**TASK TO CARRY OUT:**
Restate verbatim the span of lines below between the line with "(* ===== verification/ClusterClient.v" and the line with "From S2P Require Import Stream", including those two lines, and only that span.

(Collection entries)

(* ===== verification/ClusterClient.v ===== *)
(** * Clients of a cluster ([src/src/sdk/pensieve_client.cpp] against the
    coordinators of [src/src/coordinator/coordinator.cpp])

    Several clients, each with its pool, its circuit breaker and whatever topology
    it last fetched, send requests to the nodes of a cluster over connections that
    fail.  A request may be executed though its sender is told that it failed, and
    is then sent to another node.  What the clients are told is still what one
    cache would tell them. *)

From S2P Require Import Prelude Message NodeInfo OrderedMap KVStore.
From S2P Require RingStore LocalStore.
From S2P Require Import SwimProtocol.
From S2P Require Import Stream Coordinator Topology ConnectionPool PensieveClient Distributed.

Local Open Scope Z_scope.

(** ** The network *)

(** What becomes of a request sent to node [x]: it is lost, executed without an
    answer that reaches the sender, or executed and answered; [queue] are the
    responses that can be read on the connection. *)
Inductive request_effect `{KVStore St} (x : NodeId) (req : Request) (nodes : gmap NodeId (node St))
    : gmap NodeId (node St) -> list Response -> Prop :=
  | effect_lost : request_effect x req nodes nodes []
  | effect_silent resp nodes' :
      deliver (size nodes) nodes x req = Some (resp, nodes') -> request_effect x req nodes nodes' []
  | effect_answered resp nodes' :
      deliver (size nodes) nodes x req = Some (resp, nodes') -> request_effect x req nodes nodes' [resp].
==
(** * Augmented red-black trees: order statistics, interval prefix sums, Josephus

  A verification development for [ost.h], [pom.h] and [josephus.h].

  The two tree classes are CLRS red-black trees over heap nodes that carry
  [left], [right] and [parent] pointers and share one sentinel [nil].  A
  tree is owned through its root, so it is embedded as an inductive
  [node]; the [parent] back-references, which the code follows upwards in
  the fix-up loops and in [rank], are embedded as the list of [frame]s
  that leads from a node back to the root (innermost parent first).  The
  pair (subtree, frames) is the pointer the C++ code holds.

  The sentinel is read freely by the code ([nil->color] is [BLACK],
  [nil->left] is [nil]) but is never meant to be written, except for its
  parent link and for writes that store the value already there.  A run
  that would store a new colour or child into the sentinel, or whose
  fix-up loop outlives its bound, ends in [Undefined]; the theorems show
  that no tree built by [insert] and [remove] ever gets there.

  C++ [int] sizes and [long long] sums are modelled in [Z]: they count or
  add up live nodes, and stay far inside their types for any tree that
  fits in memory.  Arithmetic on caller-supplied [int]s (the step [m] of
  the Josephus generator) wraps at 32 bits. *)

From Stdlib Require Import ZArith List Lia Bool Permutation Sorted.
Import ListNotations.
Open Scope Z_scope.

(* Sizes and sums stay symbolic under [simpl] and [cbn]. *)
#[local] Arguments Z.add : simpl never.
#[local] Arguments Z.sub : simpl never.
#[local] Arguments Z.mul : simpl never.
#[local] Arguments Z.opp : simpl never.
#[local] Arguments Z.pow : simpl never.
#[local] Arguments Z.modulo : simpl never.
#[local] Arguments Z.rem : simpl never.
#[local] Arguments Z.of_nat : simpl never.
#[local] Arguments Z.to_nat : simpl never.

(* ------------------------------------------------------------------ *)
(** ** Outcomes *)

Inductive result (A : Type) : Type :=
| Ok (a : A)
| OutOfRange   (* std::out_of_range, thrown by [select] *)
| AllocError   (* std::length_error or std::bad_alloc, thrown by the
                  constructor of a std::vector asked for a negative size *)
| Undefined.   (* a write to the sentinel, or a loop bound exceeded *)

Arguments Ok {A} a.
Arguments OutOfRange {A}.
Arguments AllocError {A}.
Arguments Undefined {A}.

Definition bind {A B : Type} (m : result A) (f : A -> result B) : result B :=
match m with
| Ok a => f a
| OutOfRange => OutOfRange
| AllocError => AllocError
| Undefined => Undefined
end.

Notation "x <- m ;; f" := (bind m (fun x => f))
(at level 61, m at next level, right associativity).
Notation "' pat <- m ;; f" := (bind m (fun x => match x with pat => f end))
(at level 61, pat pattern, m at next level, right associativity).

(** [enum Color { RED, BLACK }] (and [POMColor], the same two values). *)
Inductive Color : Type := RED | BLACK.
* * *
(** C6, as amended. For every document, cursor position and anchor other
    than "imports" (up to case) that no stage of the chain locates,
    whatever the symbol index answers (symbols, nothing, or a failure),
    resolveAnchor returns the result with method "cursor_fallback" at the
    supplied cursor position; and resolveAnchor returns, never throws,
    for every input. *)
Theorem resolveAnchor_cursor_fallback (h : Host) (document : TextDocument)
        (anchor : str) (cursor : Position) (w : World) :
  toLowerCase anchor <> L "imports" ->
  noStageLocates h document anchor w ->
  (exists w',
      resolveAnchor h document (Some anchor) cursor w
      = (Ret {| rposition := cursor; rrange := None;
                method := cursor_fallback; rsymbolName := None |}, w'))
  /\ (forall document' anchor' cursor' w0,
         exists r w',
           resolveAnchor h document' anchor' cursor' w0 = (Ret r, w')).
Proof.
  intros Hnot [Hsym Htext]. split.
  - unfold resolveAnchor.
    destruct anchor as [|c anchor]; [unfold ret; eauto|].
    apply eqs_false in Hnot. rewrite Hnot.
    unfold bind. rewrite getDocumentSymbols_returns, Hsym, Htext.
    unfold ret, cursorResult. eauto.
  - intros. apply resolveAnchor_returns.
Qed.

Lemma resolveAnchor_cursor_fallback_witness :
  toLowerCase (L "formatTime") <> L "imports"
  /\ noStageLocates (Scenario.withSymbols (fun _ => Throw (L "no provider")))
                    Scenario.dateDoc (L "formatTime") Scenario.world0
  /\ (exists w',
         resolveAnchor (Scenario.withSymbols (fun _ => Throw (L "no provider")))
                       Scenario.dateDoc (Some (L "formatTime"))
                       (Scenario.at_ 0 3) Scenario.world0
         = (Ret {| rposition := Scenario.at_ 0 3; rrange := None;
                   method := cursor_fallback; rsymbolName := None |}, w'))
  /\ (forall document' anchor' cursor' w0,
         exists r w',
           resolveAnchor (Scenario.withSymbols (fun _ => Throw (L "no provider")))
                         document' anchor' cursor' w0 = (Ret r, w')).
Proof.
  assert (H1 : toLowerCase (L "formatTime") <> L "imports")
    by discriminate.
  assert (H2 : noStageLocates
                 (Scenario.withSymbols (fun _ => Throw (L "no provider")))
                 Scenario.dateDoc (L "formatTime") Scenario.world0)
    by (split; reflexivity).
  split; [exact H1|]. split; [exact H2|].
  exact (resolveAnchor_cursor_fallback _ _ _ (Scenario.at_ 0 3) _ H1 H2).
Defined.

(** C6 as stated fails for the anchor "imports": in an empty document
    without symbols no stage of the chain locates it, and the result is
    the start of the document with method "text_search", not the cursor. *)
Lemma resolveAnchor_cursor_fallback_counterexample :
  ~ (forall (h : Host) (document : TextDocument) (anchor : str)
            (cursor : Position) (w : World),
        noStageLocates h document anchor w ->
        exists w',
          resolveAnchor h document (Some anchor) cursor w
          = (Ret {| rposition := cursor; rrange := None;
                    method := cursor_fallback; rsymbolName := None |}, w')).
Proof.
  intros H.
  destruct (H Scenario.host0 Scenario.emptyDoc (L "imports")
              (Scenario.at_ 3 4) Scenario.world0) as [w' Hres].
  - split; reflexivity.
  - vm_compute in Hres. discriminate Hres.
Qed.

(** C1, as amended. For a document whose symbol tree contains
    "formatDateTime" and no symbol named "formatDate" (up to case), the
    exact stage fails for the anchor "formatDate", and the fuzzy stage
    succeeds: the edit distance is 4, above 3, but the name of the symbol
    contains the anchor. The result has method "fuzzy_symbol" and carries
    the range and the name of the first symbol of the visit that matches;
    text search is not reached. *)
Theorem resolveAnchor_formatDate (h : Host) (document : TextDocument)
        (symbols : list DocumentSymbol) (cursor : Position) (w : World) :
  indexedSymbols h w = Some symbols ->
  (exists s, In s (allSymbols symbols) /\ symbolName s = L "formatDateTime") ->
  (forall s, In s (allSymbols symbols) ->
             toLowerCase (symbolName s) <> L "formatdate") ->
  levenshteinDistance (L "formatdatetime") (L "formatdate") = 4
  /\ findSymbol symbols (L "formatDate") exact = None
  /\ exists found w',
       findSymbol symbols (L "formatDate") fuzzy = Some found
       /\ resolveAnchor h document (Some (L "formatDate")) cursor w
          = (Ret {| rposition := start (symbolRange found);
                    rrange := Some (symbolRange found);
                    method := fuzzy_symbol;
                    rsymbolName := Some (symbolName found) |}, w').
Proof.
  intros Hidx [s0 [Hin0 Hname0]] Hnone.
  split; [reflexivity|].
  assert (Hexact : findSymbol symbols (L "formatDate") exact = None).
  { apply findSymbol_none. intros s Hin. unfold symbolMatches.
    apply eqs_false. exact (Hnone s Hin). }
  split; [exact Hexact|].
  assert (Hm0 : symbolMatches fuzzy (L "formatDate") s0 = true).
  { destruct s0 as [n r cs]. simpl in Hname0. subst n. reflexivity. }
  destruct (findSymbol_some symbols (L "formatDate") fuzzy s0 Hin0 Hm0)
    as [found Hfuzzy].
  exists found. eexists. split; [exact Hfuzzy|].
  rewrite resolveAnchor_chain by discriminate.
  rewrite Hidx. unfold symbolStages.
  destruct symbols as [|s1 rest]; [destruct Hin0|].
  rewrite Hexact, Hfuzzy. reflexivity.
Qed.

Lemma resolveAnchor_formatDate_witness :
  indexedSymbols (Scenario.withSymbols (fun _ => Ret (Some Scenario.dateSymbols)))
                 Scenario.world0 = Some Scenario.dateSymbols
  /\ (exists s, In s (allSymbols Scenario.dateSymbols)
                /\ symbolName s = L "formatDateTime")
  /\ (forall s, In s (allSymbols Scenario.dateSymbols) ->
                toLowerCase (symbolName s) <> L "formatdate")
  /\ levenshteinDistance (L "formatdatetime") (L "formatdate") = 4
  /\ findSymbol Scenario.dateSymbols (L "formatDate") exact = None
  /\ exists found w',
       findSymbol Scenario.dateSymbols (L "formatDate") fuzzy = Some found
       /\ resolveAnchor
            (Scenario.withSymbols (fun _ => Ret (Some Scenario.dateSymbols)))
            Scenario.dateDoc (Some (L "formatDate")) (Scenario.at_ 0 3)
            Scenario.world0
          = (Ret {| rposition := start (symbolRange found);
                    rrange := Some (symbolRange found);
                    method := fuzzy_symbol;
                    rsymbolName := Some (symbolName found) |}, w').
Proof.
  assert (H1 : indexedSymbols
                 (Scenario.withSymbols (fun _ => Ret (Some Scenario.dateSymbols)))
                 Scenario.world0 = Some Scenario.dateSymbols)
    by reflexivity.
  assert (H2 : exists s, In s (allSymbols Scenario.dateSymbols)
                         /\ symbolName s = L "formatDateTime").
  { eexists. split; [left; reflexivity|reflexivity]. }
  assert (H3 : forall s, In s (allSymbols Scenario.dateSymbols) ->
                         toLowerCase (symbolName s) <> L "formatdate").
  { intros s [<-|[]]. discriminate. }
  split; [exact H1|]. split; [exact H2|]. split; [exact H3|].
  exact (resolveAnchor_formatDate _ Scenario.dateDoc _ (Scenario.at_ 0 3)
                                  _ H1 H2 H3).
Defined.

**EXERCISE OUTPUT:**
(* ===== verification/ClusterClient.v ===== *)
(** * Clients of a cluster ([src/src/sdk/pensieve_client.cpp] against the
    coordinators of [src/src/coordinator/coordinator.cpp])

    Several clients, each with its pool, its circuit breaker and whatever topology
    it last fetched, send requests to the nodes of a cluster over connections that
    fail.  A request may be executed though its sender is told that it failed, and
    is then sent to another node.  What the clients are told is still what one
    cache would tell them. *)

From S2P Require Import Prelude Message NodeInfo OrderedMap KVStore.
From S2P Require RingStore LocalStore.
From S2P Require Import SwimProtocol.
From S2P Require Import Stream Coordinator Topology ConnectionPool PensieveClient Distributed.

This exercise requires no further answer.